In this article I ask how the appearance of the monstrous within contemporary video games reflects an era of climate change and ecological collapse, and how this could inform the engagement of players with discourse concerning climate change. Central to this inquiry is the literary practice of ecocriticism, which seeks to examine environmental rather than human representation in cultural artefacts, increasingly including accounts of contemporary ecological decay and disorder (Bulfin 144). I build on such perspectives to address play encounters that foreground figures of monstrosity borne of the escalating climate crisis, and summarise case studies of two recent video games undertaken as part of this project — The Legend of Zelda: Breath of the Wild (Nintendo EPD) and The Last of Us Part II (Naughty Dog). An ecocritical approach to the monsters that populate these case studies reveals the emergence of a ludic form of ecological monstrosity tied closely to our contemporary climatic conditions and taking two significant forms: one accentuating a visceral otherness and aberrance, and the other marked by the uncanny recognition of human authorship of climate change.
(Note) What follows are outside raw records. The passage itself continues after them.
Lemma calls_fatal (b : bool) : calls (if b then [EvFatalException] else []) = [].
Proof. destruct b; reflexivity. Qed.

Lemma compile_requests_nil : compile_requests [] = [].
Proof. reflexivity. Qed.

Lemma compile_requests_cons e evs :
  compile_requests (e :: evs)
  = match as_compile e with
    | Some r => r :: compile_requests evs
    | None => compile_requests evs
    end.
Proof. reflexivity. Qed.

Lemma compile_requests_app evs1 evs2 :
  compile_requests (evs1 ++ evs2) = compile_requests evs1 ++ compile_requests evs2.
Proof. apply omap_app. Qed.

Lemma compile_requests_frees ls : compile_requests (map EvFree ls) = [].
Proof. induction ls; [reflexivity | assumption]. Qed.

Lemma compile_requests_fatal (b : bool) :
  compile_requests (if b then [EvFatalException] else []) = [].
Proof. destruct b; reflexivity. Qed.

Lemma compile_file_requests_nil : compile_file_requests [] = [].
Proof. reflexivity. Qed.

Lemma compile_file_requests_cons e evs :
  compile_file_requests (e :: evs)
  = match as_compile_file e with
    | Some r => r :: compile_file_requests evs
    | None => compile_file_requests evs
    end.
Proof. reflexivity. Qed.

Lemma compile_file_requests_app evs1 evs2 :
  compile_file_requests (evs1 ++ evs2)
  = compile_file_requests evs1 ++ compile_file_requests evs2.
Proof. apply omap_app. Qed.

Lemma compile_file_requests_frees ls : compile_file_requests (map EvFree ls) = [].
Proof. induction ls; [reflexivity | assumption]. Qed.

Lemma compile_file_requests_fatal (b : bool) :
  compile_file_requests (if b then [EvFatalException] else []) = [].
Proof. destruct b; reflexivity. Qed.

Create Rewrite HintDb log.
#[local] Hint Rewrite calls_nil calls_cons calls_app calls_frees calls_fatal
  compile_requests_nil compile_requests_cons compile_requests_app
  compile_requests_frees compile_requests_fatal
  compile_file_requests_nil compile_file_requests_cons compile_file_requests_app
  compile_file_requests_frees compile_file_requests_fatal
  : log.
Horrors from the Anthropocene
A growing climate emergency surrounds us, enveloping us in the abject and aberrant conditions of what could be described as an ecological monstrosity. Monstrous threats to our environment and human survival are experienced on a planetary scale and research evidence plainly illustrates a compounding catastrophe. The United Nations Intergovernmental Panel on Climate Change (IPCC), a relatively cautious and conservative body (Parenti 5), reports that a human-made emergency has developed since the Industrial Revolution. The multitude of crises that confront us include: changes in the Earth’s atmosphere driving up global temperatures, ice sheets in retreat, sea levels rising, natural ecosystems and species in collapse, and an unprecedented frequency and magnitude of heatwaves, droughts, flooding, winter storms, hurricanes, and wildfires (United Nations Environment Programme). Further human activity, including a post-war addiction to the plastics that have now spread their way across our oceans like a “liquid smog” (Robles-Anderson and Liboiron 258), or short-sighted enthusiasm for pesticides, radiation energy, and industrial chemicals (Robles-Anderson and Liboiron 254), has ensured a damaging shift in the nature of the feedback loops that Earth’s ecosystems depend upon for stability (Parenti 6). Climatic equilibrium has been disrupted, and growing damage to the ecosystems that sustain human life suggests an inexorable, entropic path to decay.
To understand Earth’s profound crisis requires thinking beyond just climate and to witness the interconnected “extraordinary burdens” placed on our planet by “toxic chemistry, mining, nuclear pollution, depletion of lakes and rivers under and above ground, ecosystem simplification, vast genocides of people” which will continue to lead to the recursive collapse of interlinked major systems (Haraway 100). To speak of climate change is really to speak of the ruin of ecologies, those “living systems composed of many moving parts” that make up the tapestry of organic life on Earth (Robles-Anderson and Liboiron 251). The emergency that presents itself, as Renata Tyszczuk observes, comprises a pervasiveness, uncertainty, and interdependency that together “affect every aspect of human lives, politics and culture” (47). The emergence of the term Anthropocene (or the Age of the Humans) to describe our current geological epoch (and to supersede the erstwhile and more stable Holocene) (Zalasiewicz et al. 1036–7; Chang 7) reflects a contemporary impossibility with talking about planet Earth without acknowledging the damaging impact of humankind on its ecosystems (Bulfin 142).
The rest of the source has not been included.